Regulation of retinoic acid-induced inhibition of AP-1 activity by orphan receptor chicken ovalbumin upstream promoter-transcription factor

Abstract

Retinoids are therapeutically effective in the treatment of various cancers, and some of the therapeutic action of retinoids can be ascribed to their potent inhibition of AP-1 activity that regulates transcription of genes associated with cell growth. We recently reported that the expression of orphan receptor chicken ovalbumin upstream promoter-transcription factor (COUP-TF) plays a role in mediating the growth inhibitory effect of trans-retinoic acid (trans-RA) in cancer cells.

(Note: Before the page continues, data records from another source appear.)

(** The [i]-th of the [N + 1] times is [1 - i / N]. *)
Lemma linspace_1_0 N i t :
  (0 < N)%nat → linspace 1 0 (N + 1) !! i = Some t →
  (t == 1 - inject_Z (Z.of_nat i) / inject_Z (Z.of_nat N))%Q.
Proof.
  intros HN Ht.
  assert (i < N + 1)%nat as Hi.
  { apply lookup_lt_Some in Ht. by rewrite length_linspace in Ht. }
  rewrite lookup_linspace in Ht by done. injection Ht as <-.
  replace (Z.of_nat (N + 1) - 1)%Z with (Z.of_nat N) by lia.
  field. intros Hz. apply (Qeq_bool_neq 0 1); [reflexivity|].
  unfold Qeq in *. simpl in *. lia.
Qed.

Lemma column_replicate k batch (row : vec) :
  column k (replicate batch row) = replicate batch (nth k row 0%Q).
Proof. unfold column. by rewrite fmap_replicate. Qed.

Lemma get_sampling_timesteps_lookup (self : SDFDiffusion) batch steps k t tn :
  linspace 1 0 (steps + 1) !! k = Some t →
  linspace 1 0 (steps + 1) !! S k = Some tn →
  get_sampling_timesteps self batch steps !! k
    = Some (replicate batch t, replicate batch tn).
Proof.
  intros Ht Htn.
  assert (k < steps)%nat as Hk.
  { apply lookup_lt_Some in Htn. rewrite length_linspace in Htn. lia. }
  unfold get_sampling_timesteps, stack_unbind, repeat_rows.
  rewrite list_lookup_fmap, lookup_seq_lt by lia. simpl.
  unfold but_last_col, from_1_col. rewrite !fmap_replicate, !column_replicate.
  rewrite !nth_lookup, lookup_take_lt, lookup_drop, Ht by
    (rewrite length_linspace; lia).
  simpl. by rewrite Htn.
Qed.

Lemma length_get_sampling_timesteps (self : SDFDiffusion) batch steps :
  length (get_sampling_timesteps self batch steps) = steps.
Proof.
  unfold get_sampling_timesteps, stack_unbind.
  rewrite length_fmap, length_seq. lia.
Qed.

(** The [k]-th pair holds the [k]-th time and the next one. *)
Lemma sampling_pair (self : SDFDiffusion) batch steps k :
  (k < steps)%nat →
  ∃ t tn, linspace 1 0 (steps + 1) !! k = Some t
          ∧ linspace 1 0 (steps + 1) !! S k = Some tn
          ∧ get_sampling_timesteps self batch steps !! k
            = Some (replicate batch t, replicate batch tn).
Proof.
  intros Hk.
  destruct (lookup_lt_is_Some_2 (linspace 1 0 (steps + 1)) k) as [t Ht];
    [rewrite length_linspace; lia|].
  destruct (lookup_lt_is_Some_2 (linspace 1 0 (steps + 1)) (S k)) as [tn Htn];
    [rewrite length_linspace; lia|].
  exists t, tn. repeat split; try done.
  by apply get_sampling_timesteps_lookup.
Qed.

(** C7.  For [N > 0] the scheduler lays out the [N + 1] times
    [1 - i / N], [i = 0 .. N], and returns exactly [N] pairs, the [k]-th
    pairing the [k]-th time with the next one (each repeated [batch]
    times).  The first pair's time is 1, the last pair's [time_next] is 0,
    and every [time_next] is strictly below its [time], which is the
    [time_next] of the pair before: the times strictly decrease. *)
Theorem get_sampling_timesteps_pairs (self : SDFDiffusion) (batch N : nat) :
  (0 < N)%nat →
  let times := linspace 1 0 (N + 1) in
  let pairs := get_sampling_timesteps self batch N in
  length times = (N + 1)%nat ∧
  (∀ i t, times !! i = Some t →
     (t == 1 - inject_Z (Z.of_nat i) / inject_Z (Z.of_nat N))%Q) ∧
  length pairs = N ∧
  (∀ k, (k < N)%nat →
     ∃ t tn, times !! k = Some t ∧ times !! S k = Some tn ∧
       pairs !! k = Some (replicate batch t, replicate batch tn) ∧
       (tn < t)%Q) ∧
  (∃ t tn, pairs !! 0%nat = Some (replicate batch t, tn) ∧ (t == 1)%Q) ∧
  (∃ t tn, pairs !! (N - 1)%nat = Some (t, replicate batch tn) ∧ (tn == 0)%Q).
Proof.
  intros HN. cbv zeta.
  assert (∀ k, (k < N + 1)%nat → ∃ t, linspace 1 0 (N + 1) !! k = Some t)
    as Hex.
  { intros k Hk. apply lookup_lt_is_Some_2. by rewrite length_linspace. }
  assert (0 < inject_Z (Z.of_nat N))%Q as HNq.
  { unfold Qlt. simpl. lia. }
  assert (¬ inject_Z (Z.of_nat N) == 0)%Q as HNz.
  { intros Hz. rewrite Hz in HNq. by apply Qlt_irrefl in HNq. }
  split; [apply length_linspace|].
  split; [intros i t; by apply linspace_1_0|].
  split; [apply length_get_sampling_timesteps|].
  split; [|split].
  - intros k Hk.
    destruct (Hex k) as [t Ht]; [lia|]. destruct (Hex (S k)) as [tn Htn]; [lia|].
    exists t, tn. repeat split; try done.
    + by apply get_sampling_timesteps_lookup.
    + rewrite (linspace_1_0 N k t), (linspace_1_0 N (S k) tn) by done.
      rewrite Nat2Z.inj_succ. unfold Z.succ. rewrite inject_Z_plus.
      apply Qplus_lt_r with (z := (inject_Z (Z.of_nat k) / inject_Z (Z.of_nat N)
                                   + 1 / inject_Z (Z.of_nat N) - 1)%Q).
      match goal with |- (?a < ?b)%Q =>
        assert (a == 0)%Q as -> by (field; done);
        assert (b == 1 / inject_Z (Z.of_nat N))%Q as -> by (field; done)
      end.
      apply Qlt_shift_div_l; [done|]. reflexivity.
  - destruct (Hex 0%nat) as [t Ht]; [lia|]. destruct (Hex 1%nat) as [tn Htn]; [lia|].
    exists t, (replicate batch tn). split.
    + by apply get_sampling_timesteps_lookup.
    + rewrite (linspace_1_0 N 0 t) by done. simpl. field. done.
  - destruct (Hex (N - 1)%nat) as [t Ht]; [lia|].
    destruct (Hex N) as [tn Htn]; [lia|].
    exists (replicate batch t), tn. split.
    + apply get_sampling_timesteps_lookup; [done|].
      by replace (S (N - 1)) with N by lia.
    + rewrite (linspace_1_0 N N tn) by done. field. done.
Qed.

End SchedulerFacts.

(** ** Whole runs of the DDPM sampler *)

Section DdpmRuns.

Context `{Imports}.

(** The run is the loop body applied to the pairs of the schedule, in
    order, whatever [verbose] is. *)
Lemma ddpm_sample_unfold (self : SDFDiffusion) noise_feature octree steps
    truncated_index verbose :
  ddpm_sample self noise_feature octree steps truncated_index verbose =
    for_in (ddpm_step self octree truncated_index)
      (get_sampling_timesteps self 1 steps) noise_feature.
Proof. by destruct verbose. Qed.

(** X1.  With a truncation index that is not negative (0 is the default),
    the last step of a run, whose [time_next] is 0, adds no noise: the run
    returns the posterior mean of the last step and the generator as the
    steps before left it. *)
Theorem ddpm_sample_last_step (self : SDFDiffusion) noise_feature octree steps
    truncated_index verbose g :
  (0 < steps)%nat → (0 <= truncated_index)%Q →
  let before :=
    for_in (ddpm_step self octree truncated_index)
      (take (steps - 1) (get_sampling_timesteps self 1 steps))
      noise_feature g in
  ∃ t tn : Q,
    get_sampling_timesteps self 1 steps !! (steps - 1)%nat = Some ([t], [tn])
    ∧ (tn == 0)%Q
    ∧ ddpm_sample self noise_feature octree steps truncated_index verbose g
      = (ddpm_mean self octree t tn before.1, before.2).
Proof.
  intros Hsteps Htrunc. cbv zeta.
  pose proof (length_get_sampling_timesteps self 1 steps) as Hlen.
  destruct (sampling_pair self 1 steps (steps - 1)%nat)
    as (t & tn & Ht & Htn & Hpair); [lia|].
  exists t, tn. split; [exact Hpair|].
  assert (tn == 0)%Q as Hzero.
  { rewrite (linspace_1_0 steps (S (steps - 1)) tn Hsteps Htn).
    replace (S (steps - 1)) with steps by lia. field.
    intros Hz. unfold Qeq in Hz. simpl in Hz. lia. }
  split; [exact Hzero|].
  rewrite ddpm_sample_unfold.
  rewrite <- (take_drop_middle _ _ _ Hpair) at 1.
  rewrite (drop_ge _ (S (steps - 1))) by lia.
  rewrite for_in_app.
  destruct (for_in _ (take (steps - 1) _) noise_feature g) as [x g'].
  cbn [for_in fst snd]. unfold mbind, M_bind.
  rewrite ddpm_step_truncated; [done|].
  cbn [item hd replicate]. by rewrite Hzero.
Qed.

End DdpmRuns.

(** ** Construction *)

Section InitFacts.

Context `{Imports}.

(** C8.  [__init__] with ["linear"] returns a model whose [log_snr] is
    [beta_linear_log_snr], with ["cosine"] one whose [log_snr] is
    [alpha_cosine_log_snr]; with any other string it raises [ValueError]
    there and then: it returns no model on which training or sampling could
    be called. *)
Theorem init_noise_schedule base_size upfactor base_channels verbose eps
    sdf_clip_value :
  let construct noise_schedule :=
    init base_size upfactor base_channels verbose eps noise_schedule
      sdf_clip_value in
  (∃ self, construct "linear"%string = Ok self
           ∧ log_snr self = beta_linear_log_snr) ∧
  (∃ self, construct "cosine"%string = Ok self
           ∧ log_snr self = alpha_cosine_log_snr) ∧
  (∀ noise_schedule : string,
     noise_schedule ≠ "linear"%string → noise_schedule ≠ "cosine"%string →
     construct noise_schedule
       = Raise (ValueError ("invalid noise schedule " ++ noise_schedule))
     ∧ ∀ self, construct noise_schedule ≠ Ok self).
Proof.
  cbv zeta. split; [|split].
  - eexists. split; reflexivity.
  - eexists. split; reflexivity.
  - intros s Hlin Hcos. unfold init.
    apply String.eqb_neq in Hlin, Hcos. rewrite Hlin, Hcos.
    split; [reflexivity | discriminate].
Qed.

End InitFacts.

(** ** The entry point *)

Section SampleFacts.

Context `{Imports}.

Lemma mapM_cons {A B} (f : A → M B) a l :
  mapM f (a :: l) = (y ← f a; k ← mapM f l; mret (y :: k)).
Proof. reflexivity. Qed.

Lemma mapM_const_length {A B} (m : M B) (l l' : list A) :
  length l = length l' → mapM (λ _, m) l = mapM (λ _, m) l'.
Proof.
  revert l'. induction l as [|a l IH]; intros [|a' l'] Hlen;
    try discriminate; [done|].
  injection Hlen as Hlen. by rewrite !mapM_cons, (IH l').
Qed.

(** The noise drawn by [randn_like] depends on the shape of its argument
    only. *)
Lemma randn_like_shape_only (x y : field) :
  shape x = shape y → randn_like x = randn_like y.
Proof.
  unfold randn_like, shape. revert y.
  induction x as [|r x IH]; intros [|r' y] Hs; try discriminate; [done|].
  injection Hs as Hr Hs. rewrite !mapM_cons, (IH y) by done.
  by rewrite (mapM_const_length (normal_ : M Q) r r').
Qed.

Lemma mapM_cons_run {A B} (f : A → M B) a l g :
  mapM f (a :: l) g =
    let '(y, g1) := f a g in
    let '(k, g2) := mapM f l g1 in (y :: k, g2).
Proof.
  rewrite mapM_cons. unfold mbind, M_bind, mret, M_ret.
  destruct (f a g) as [y g1]. by destruct (mapM f l g1).
Qed.

Lemma length_mapM_const {A B} (m : M B) (l : list A) g :
  length (mapM (λ _, m) l g).1 = length l.
Proof.
  revert g. induction l as [|a l IH]; intros g; [done|].
  rewrite mapM_cons_run. destruct (m g) as [b g1]. specialize (IH g1).
  destruct (mapM (λ _, m) l g1) as [bs g2]. simpl in *. by rewrite IH.
Qed.

Lemma shape_randn_like (x : field) g : shape (randn_like x g).1 = shape x.
Proof.
  unfold randn_like, shape. revert g.
  induction x as [|r x IH]; intros g; [done|].
  rewrite mapM_cons_run.
  pose proof (length_mapM_const (normal_ : M Q) r g) as Hr.
  destruct (mapM (λ _ : Q, normal_ : M Q) r g) as [b g1]. specialize (IH g1).
  destruct (mapM (mapM (λ _ : Q, normal_ : M Q)) x g1) as [bs g2].
  simpl in *. by f_equal.
Qed.

(** C9.  [sample] draws a noise field of the shape of [data], hands it with
    [octree], [steps] and [truncated_index] to [ddpm_sample] when
    [use_ddim] is false and to [ddim_sample] when it is true, and returns
    what the sampler returns.  Of [data] only the shape is used: another
    field of that shape gives the same result. *)
Theorem sample_dispatch (self : SDFDiffusion) (data : field) octree steps
    truncated_index verbose g :
  let noise_feature := (randn_like data g).1 in
  let g' := (randn_like data g).2 in
  shape noise_feature = shape data ∧
  sample self data octree false steps truncated_index verbose g
    = ddpm_sample self noise_feature octree steps truncated_index verbose g' ∧
  sample self data octree true steps truncated_index verbose g
    = ddim_sample self noise_feature octree steps truncated_index verbose g' ∧
  ∀ (data' : field) use_ddim,
    shape data' = shape data →
    sample self data' octree use_ddim steps truncated_index verbose g
      = sample self data octree use_ddim steps truncated_index verbose g.
Proof.
  cbv zeta. split; [apply shape_randn_like|].
  split; [|split].
  - unfold sample. simpl. unfold mbind, M_bind.
    by destruct (randn_like data g).
  - unfold sample. simpl. unfold mbind, M_bind.
    by destruct (randn_like data g).
  - intros data' use_ddim Hs. unfold sample.
    by rewrite (randn_like_shape_only data' data).
Qed.

End SampleFacts.

(** ** The training loss *)

Section MaskFacts.

Context {A : Type}.
Implicit Types (x : list A) (ids : list nat).

Lemma index_mask_cons r x d ids i :
  index_mask (r :: x) (eq_mask (d :: ids) i) =
    if Nat.eqb d i then r :: index_mask x (eq_mask ids i)
    else index_mask x (eq_mask ids i).
Proof. reflexivity. Qed.

Lemma index_mask_nil_l ids i : index_mask (@nil A) (eq_mask ids i) = [].
Proof. by destruct ids. Qed.

(** A mask picks as many rows from two lists of one length. *)
Lemma length_index_mask {B} x (y : list B) mask :
  length x = length y →
  length (index_mask x mask) = length (index_mask y mask).
Proof.
  revert y mask. induction x as [|r x IH]; intros [|s y] [|m mask] Hlen;
    simplify_eq/=; try done.
  destruct m; simpl; by rewrite (IH y mask).
Qed.

Lemma index_mask_app x1 x2 ids1 ids2 i :
  length x1 = length ids1 →
  index_mask (x1 ++ x2) (eq_mask (ids1 ++ ids2) i) =
    index_mask x1 (eq_mask ids1 i) ++ index_mask x2 (eq_mask ids2 i).
Proof.
  revert ids1. induction x1 as [|r x1 IH]; intros [|d ids1] Hlen;
    try discriminate; [done|].
  injection Hlen as Hlen. rewrite <- !app_comm_cons.
  rewrite !index_mask_cons, IH by done. by destruct (Nat.eqb d i).
Qed.

Lemma index_mask_none x ids i :
  Forall (λ d, d ≠ i) ids → index_mask x (eq_mask ids i) = [].
Proof.
  revert x. induction ids as [|d ids IH]; intros [|r x] Hne; try done.
  rewrite index_mask_cons. inversion_clear Hne as [|?? Hd Hids].
  destruct (Nat.eqb_spec d i); [done|]. by apply IH.
Qed.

To gain insight into the molecular mechanism by which COUP-TF regulates trans-RA activity, we evaluated the effect of COUP-TF on antagonism of AP-1 activity by trans-RA. Our results demonstrated a positive correlation between COUP-TF expression and the ability of trans-RA to inhibit AP-1 activity in various cancer cell lines. In transient transfection assay, expression of COUP-TF strongly inhibited tumor promoter 12-O-tetradecanoylphorbol-13-acetate-induced AP-1 transactivation activity and transactivation of c-Jun/c-Fos in both a trans-RA-dependent and -independent manner. In vitro studies demonstrated that the addition of COUP-TF inhibited c-Jun DNA binding through a direct protein-protein interaction that is mediated by the DNA binding domain of COUP-TF and the leucine zipper of c-Jun. Stable expression of COUP-TF in COUP-TF-negative MDA-MB231 breast cancer cells restored the ability of trans-RA to inhibit 12-O-tetradecanoylphorbol-13-acetate-induced c-Jun expression. The effect of COUP-TF in enhancing the trans-RA-induced antagonism of AP-1 activity required expression of retinoic acid receptors (RARs), since stable expression of COUP-TF in COUP-TF-negative HT-1376 bladder cancer cells, which do not express RARα and RARβ, failed to restore trans-RA-induced AP-1 repression. Thus, COUP-TF, through its physical interaction with AP-1, promotes anticancer effects of retinoids by potentiating their anti-AP-1 activity.